Directions for this task:
Copy exactly the lines of the data below that run from the line holding "Abbreviation Served := (list" through the line holding "Proof. destruct r as [[[l s]", both ends included.

(Stored items)
————
(* ===== verification/ConnectionProps.v ===== *)
(** What a connection of respcas (Connection.v) comes to does not depend on how
    the network cut its bytes up, the size guard apart; and where a store's
    metadata database is. *)

From S2P Require Import Prelude Bytes Resp Externals BlockIds Codec Records StoreHeader MetaStore Commands Disk BlockStream Placement RealDisk Fjall MetaOps Accounting Engine BatchSpecs Stripes Namespaces Handlers Sample RespSample Scrub Pairing PairingProps Config Tools Connection.
From Stdlib Require Import Strings.Byte.
Local Open Scope Z_scope.
#[local] Set Warnings "-clear-no-such-hyp,-register-all".

(** The decoder reads a stream: a frame is what the bytes it consumes say,
    whatever follows, and what cannot begin a frame never will. *)
Class DecodeLaws (decode : bytes -> result string (option (Frame * nat))) : Prop := {
  decode_frame b f n t : decode b = Ok (Some (f, n)) -> (0 < n <= length b)%nat /\ decode (b ++ t) = Ok (Some (f, n));
  decode_error b e t : decode b = Err e -> incomplete e = false -> decode (b ++ t) = Err e
}.

(* ------------------------------------------------------------------ *)
(** * Parsing a stream *)

Lemma position_app x l t n : Resp.position x l = Some n -> Resp.position x (l ++ t) = Some n /\ (n < length l)%nat.
Proof.
  revert n. induction l as [|b l IH]; intros n Hn; cbn in *; [done|]. case_decide; [injection Hn as <-; split; [done|lia]|].
  destruct (Resp.position x l) as [m|]; [|done]. injection Hn as <-. destruct (IH m eq_refl) as [-> Hm]. split; [done|lia].
Qed.

Lemma position_late x l t : Resp.position x l = None -> Resp.position x (l ++ t) = option_map (Nat.add (length l)) (Resp.position x t).
Proof.
  induction l as [|b l IH]; intros Hl; cbn in *; [by destruct (Resp.position x t)|]. case_decide; [done|].
  destruct (Resp.position x l); [done|]. rewrite IH by done. by destruct (Resp.position x t).
Qed.

(** A line that is there is the same line when more follows. *)
Lemma parse_inline_app b t :
  match parse_inline b with
  | Ok (Some (args, len)) => (0 < len <= length b)%nat /\ parse_inline (b ++ t) = Ok (Some (args, len))
  | Ok None => True
  | Err e => parse_inline (b ++ t) = Err e
  end.
Proof.
  unfold parse_inline. destruct (Resp.position x0a b) as [n|] eqn:Ep.
  - destruct (position_app _ _ t _ Ep) as [-> Hn]. destruct (_ <? _); [done|]. rewrite take_app_le by lia.
    destruct (split_args _) as [args|e]; cbn; [|done]. split; [lia|done].
  - destruct (Z.ltb_spec INLINE_MAX_SIZE (Z.of_nat (length b))) as [Hl|]; [|done]. rewrite (position_late _ _ _ Ep).
    destruct (Resp.position x0a t) as [m|]; cbn.
    + by rewrite (proj2 (Z.ltb_lt _ _)) by lia.
    + by rewrite (proj2 (Z.ltb_lt _ _)) by (rewrite length_app; lia).
Qed.

Definition shifted {E A} (k : nat) (r : result E (A * nat)) : result E (A * nat) :=
  match r with Ok (a, n) => Ok (a, (k + n)%nat) | Err e => Err e end.

Lemma shifted_shifted {E A} j k (r : result E (A * nat)) : shifted j (shifted k r) = shifted (j + k) r.
Proof. destruct r as [[a n]|e]; cbn; [|done]. by rewrite Nat.add_assoc. Qed.

Section Stream.
Context (decode : bytes -> result string (option (Frame * nat))) `{DecodeLaws decode}.
Abbreviation parse := (parse_frame decode).

(** What the first frame of a non-empty buffer is, one blank line at a time. *)
Definition parse_step (b : bytes) (first : byte) : result RespError (option Frame * nat) :=
  if bool_decide (first ∈ FRAME_MARKERS) then
    match decode b with
    | Ok (Some (frame, len)) => Ok (Some frame, len)
    | Ok None => Ok (None, O)
    | Err e => if incomplete e then Ok (None, O) else Err (Protocol e)
    end
  else
    match parse_inline b with
    | Err e => Err e
    | Ok None => Ok (None, O)
    | Ok (Some ([], len)) => shifted len (parse (drop len b))
    | Ok (Some (args, len)) => Ok (Some (Array (map BulkString args)), len)
    end.

Lemma parse_from_moved m : forall fuel b c, (c <= length b)%nat -> (length b - c <= m)%nat -> (length b - c < fuel)%nat ->
  parse_from decode fuel b c = shifted c (parse (drop c b)).
Proof.
  induction m as [m IH] using lt_wf_ind. intros [|fuel] b c Hc Hm Hf; [lia|]. unfold parse_frame at 1.
  cbn [parse_from]. rewrite drop_0. destruct (drop c b) as [|first r] eqn:Ed; [cbn; by rewrite Nat.add_0_r|].
  assert (length (first :: r) = length b - c)%nat as El by (by rewrite <- Ed, length_drop).
  destruct (bool_decide _).
  { destruct (decode _) as [[[f len]|]|e]; cbn; [done|by rewrite Nat.add_0_r|]. destruct (incomplete e); cbn; [by rewrite Nat.add_0_r|done]. }
  pose proof (parse_inline_app (first :: r) []) as Hi.
  destruct (parse_inline (first :: r)) as [[[args len]|]|e]; cbn [mbind result_bind]; [|cbn; by rewrite Nat.add_0_r|done].
  destruct Hi as [Hlen _]. destruct args as [|a args]; [|done].
  rewrite (IH (length b - (c + len))%nat ltac:(lia) fuel b (c + len)%nat) by lia.
  cbn [Nat.add]. rewrite (IH (length b - (c + len))%nat ltac:(lia) _ (first :: r) len) by lia.
  rewrite shifted_shifted, <- Ed, drop_drop. done.
Qed.

Lemma parse_eq b : parse b = match b with [] => Ok (None, O) | first :: _ => parse_step b first end.
Proof.
  destruct b as [|first r]; [done|]. unfold parse_frame at 1. cbn [parse_from drop]. unfold parse_step.
  destruct (bool_decide _); [done|]. pose proof (parse_inline_app (first :: r) []) as Hi.
  destruct (parse_inline (first :: r)) as [[[args len]|]|e]; cbn [mbind result_bind]; [|done..].
  destruct args as [|a args]; [|done]. destruct Hi as [Hlen _].
  cbn [Nat.add]. apply (parse_from_moved (length (first :: r))); cbn [length] in *; lia.
Qed.

(** More bytes do not change what was read, and what was not read is read as
    if it had come with them. *)
Lemma parse_app b t :
  match parse b with
  | Ok (Some f, n) => (0 < n <= length b)%nat /\ parse (b ++ t) = Ok (Some f, n)
  | Ok (None, k) => (k <= length b)%nat /\ parse (b ++ t) = shifted k (parse (drop k b ++ t))
  | Err e => parse (b ++ t) = Err e
  end.
Proof.
  remember (length b) as m eqn:Em. revert b Em. induction m as [m IH] using lt_wf_ind. intros b Em.
  rewrite (parse_eq b). destruct b as [|first r].
  { split; [lia|]. cbn [app drop]. by destruct (parse t) as [[o n]|e]. }
  assert ((0 <= m)%nat /\ parse ((first :: r) ++ t) = shifted 0 (parse (drop 0 (first :: r) ++ t))) as Hnone.
  { split; [lia|]. rewrite drop_0. by destruct (parse _) as [[o n]|e]. }
  assert (parse ((first :: r) ++ t) = parse_step ((first :: r) ++ t) first) as Et by apply (parse_eq ((first :: r) ++ t)).
  unfold parse_step in Et |- *. destruct (bool_decide _).
  - destruct (decode (first :: r)) as [[[f len]|]|e] eqn:Ed; [|exact Hnone|].
    + destruct (decode_frame _ _ _ t Ed) as [Hlen Ha]. rewrite Ha in Et. split; [lia|exact Et].
    + destruct (incomplete e) eqn:Ei; [exact Hnone|]. rewrite (decode_error _ _ t Ed Ei), Ei in Et. exact Et.
  - pose proof (parse_inline_app (first :: r) t) as Hi.
    destruct (parse_inline (first :: r)) as [[[args len]|]|e]; [|exact Hnone|rewrite Hi in Et; exact Et].
    destruct Hi as [Hlen Ha]. rewrite Ha in Et. destruct args as [|a args]; [|split; [lia|exact Et]].
    specialize (IH (length (drop len (first :: r))) ltac:(rewrite length_drop; lia) _ eq_refl).
    rewrite length_drop in IH. rewrite drop_app_le in Et by lia.
    destruct (parse (drop len (first :: r))) as [[[f|] n]|e] eqn:Ep; cbn [shifted].
    + destruct IH as [Hn IH]. rewrite IH in Et. split; [lia|exact Et].
    + destruct IH as [Hn IH]. rewrite IH, shifted_shifted, drop_drop in Et. split; [lia|exact Et].
    + rewrite IH in Et. exact Et.
Qed.

(** What is left of a buffer holds no frame and no blank line. *)
Lemma parse_rest b k : parse b = Ok (None, k) -> parse (drop k b) = Ok (None, O).
Proof.
  intros Hp. pose proof (parse_app b []) as Ha. rewrite app_nil_r, Hp in Ha. destruct Ha as [_ Ha]. rewrite app_nil_r in Ha.
  destruct (parse (drop k b)) as [[o n]|e]; [|discriminate Ha]. injection Ha as <- Hn. assert (n = O) as -> by lia. reflexivity.
Qed.
End Stream.

(* ------------------------------------------------------------------ *)
(** * Serving a stream *)

Section Served.
Context {S T D : Type} `{Store S T, BlockDiskOps D, DiskView D, StdFs D, Blake3, Md5, FasterHex, Msgpack, Unicode}.
Context (rcfg : RespCfg) (env : Env) (show : NsErr -> string) (show_command_error : CommandError -> string).
Context (decode : bytes -> result string (option (Frame * nat))) `{!DecodeLaws decode} (show_resp_error : RespError -> string).
Abbreviation RW := (RespWorld S D).
Abbreviation serve := (serve_read rcfg env show show_command_error decode show_resp_error).
Abbreviation serves := (serve_frames rcfg env show show_command_error decode show_resp_error).
Abbreviation answers := (dispatch rcfg env show show_command_error).
Abbreviation run := (session_run rcfg env show show_command_error decode show_resp_error).
Abbreviation parse := (parse_frame decode).
Abbreviation Served := (list Frame * Session * RW * result SessionEnd nat)%type.

(** A result counted from [k] bytes further on, and one after other replies. *)
Definition moved (k : nat) (r : Served) : Served :=
  let '(l, s, rw, e) := r in (l, s, rw, match e with Ok n => Ok (k + n)%nat | Err x => Err x end).
Definition after {E} (l : list Frame) (r : list Frame * Session * RW * E) : list Frame * Session * RW * E :=
  let '(l', s, rw, e) := r in (l ++ l', s, rw, e).

Lemma moved_moved j k r : moved j (moved k r) = moved (j + k) r.
Proof. destruct r as [[[l s] rw] [n|e]]; cbn; [|done]. by rewrite Nat.add_assoc. Qed.
Lemma moved_after k l r : moved k (after l r) = after l (moved k r).
Proof. by destruct r as [[[l' s] rw] e]. Qed.
Lemma moved_0 r : moved 0 r = r.
Proof. by destruct r as [[[l s] rw] [n|e]]. Qed.
Lemma after_after {E} l l' (r : list Frame * Session * RW * E) : after l (after l' r) = after (l ++ l') r.
Proof. destruct r as [[[l'' s] rw] e]; cbn. by rewrite app_assoc. Qed.

Lemma serves_moved m : forall fuel s b p w rw, (p <= length b)%nat -> (length b - p <= m)%nat -> (length b - p < fuel)%nat ->
  serves fuel s b p w rw = moved p (serve s (drop p b) w rw).
Proof.
  induction m as [m IH] using lt_wf_ind. intros [|fuel] s b p w rw Hp Hm Hf; [lia|].
  unfold serve_read, serve_buffered_frames. rewrite length_drop. cbn [serve_frames]. rewrite length_drop, drop_0.
  destruct (Nat.leb_spec (length b) p), (Nat.leb_spec (length b - p) 0); [cbn; by rewrite Nat.add_0_r|lia..|].
  pose proof (parse_app decode (drop p b) []) as Ha. rewrite length_drop in Ha.
  destruct (parse (drop p b)) as [[[f|] len]|e] eqn:Ep; [|done|by destruct w as [|[]]].
  destruct Ha as [Hlen _]. destruct (answers s f rw) as [[response s'] rw']. destruct w as [|[] w]; cbn [tail]; [| |done].
  all: rewrite (IH (length b - (p + len))%nat ltac:(lia) fuel s' b (p + len)%nat) by lia; cbn [Nat.add].
  all: rewrite (IH (length b - (p + len))%nat ltac:(lia) _ s' (drop p b) len) by (rewrite ?length_drop; lia).
  all: rewrite drop_drop; destruct (serve s' (drop (p + len) b) _ rw') as [[[l s''] rw''] [n|e]]; cbn; [|done]; by rewrite Nat.add_assoc.
Qed.

Lemma serve_nil s w rw : serve s [] w rw = ([], s, rw, Ok O).
Proof. done. Qed.

(** One frame after the other. *)
Lemma serve_eq s b w rw : b <> [] -> serve s b w rw =
  match parse b with
  | Ok (Some f, len) =>
      let '(response, s', rw') := answers s f rw in
      match w with
      | false :: _ => ([], s', rw', Err WriteFailed)
      | _ => after [response] (moved len (serve s' (drop len b) (tail w) rw'))
      end
  | Ok (None, k) => ([], s, rw, Ok k)
  | Err e => match w with
             | false :: _ => ([], s, rw, Err WriteFailed)
             | _ => ([FError ("ERR " ++ show_resp_error e)], s, rw, Err ProtocolError)
             end
  end.
Proof.
  intros Hb. unfold serve_read at 1, serve_buffered_frames. cbn [serve_frames]. rewrite drop_0.
  destruct (Nat.leb_spec (length b) 0) as [Hl|Hl]; [destruct b; [done|cbn in Hl; lia]|].
  pose proof (parse_app decode b []) as Ha. destruct (parse b) as [[[f|] len]|e]; [|done..]. destruct Ha as [Hlen _].
  destruct (answers s f rw) as [[response s'] rw']. destruct w as [|[] w]; [| |done].
  all: cbn [Nat.add]; rewrite (serves_moved (length b)) by lia; by destruct (moved _ _) as [[[l s''] rw''] e].
Qed.
(** What is left over is no more than was there, and serving it again does
    nothing. *)
Lemma serve_bounds s b w rw : match serve s b w rw with
  | (l, s', rw', Ok c) => (c <= length b)%nat /\ forall w', serve s' (drop c b) w' rw' = ([], s', rw', Ok O)
  | _ => True
  end.
Proof.
  remember (length b) as m eqn:Em. revert s b w rw Em. induction m as [m IH] using lt_wf_ind. intros s b w rw Em.
  destruct (decide (b = [])) as [->|Hb]; [by split; [lia|]|]. rewrite serve_eq by done.
  pose proof (parse_app decode b []) as Ha. destruct (parse b) as [[[f|] len]|e] eqn:Ep.
  - destruct Ha as [Hlen _]. destruct (answers s f rw) as [[response s'] rw'].
    destruct w as [|[] w]; [| |done]; (pose proof (IH (length (drop len b)) ltac:(rewrite length_drop; lia) s' (drop len b)) as Hi; cbn [tail]).
    all: match goal with |- context [moved _ (serve ?s ?b ?w ?r)] => specialize (Hi w r eq_refl); destruct (serve s b w r) as [[[l s''] rw''] [c|x]] end.
    all: cbn; try done. all: rewrite length_drop in Hi; destruct Hi as [Hc Hi]; split; [lia|]; intros w'; rewrite <- drop_drop; exact (Hi w').
  - destruct Ha as [Hk _]. split; [lia|]. intros w'. destruct (decide (drop len b = [])) as [->|Hd]; [done|].
    by rewrite serve_eq, (parse_rest decode _ _ Ep) by done.
  - by destruct w as [|[] w].
Qed.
————
Exercise result:
Abbreviation Served := (list Frame * Session * RW * result SessionEnd nat)%type.

(** A result counted from [k] bytes further on, and one after other replies. *)
Definition moved (k : nat) (r : Served) : Served :=
  let '(l, s, rw, e) := r in (l, s, rw, match e with Ok n => Ok (k + n)%nat | Err x => Err x end).
Definition after {E} (l : list Frame) (r : list Frame * Session * RW * E) : list Frame * Session * RW * E :=
  let '(l', s, rw, e) := r in (l ++ l', s, rw, e).

Lemma moved_moved j k r : moved j (moved k r) = moved (j + k) r.
Proof. destruct r as [[[l s] rw] [n|e]]; cbn; [|done]. by rewrite Nat.add_assoc. Qed.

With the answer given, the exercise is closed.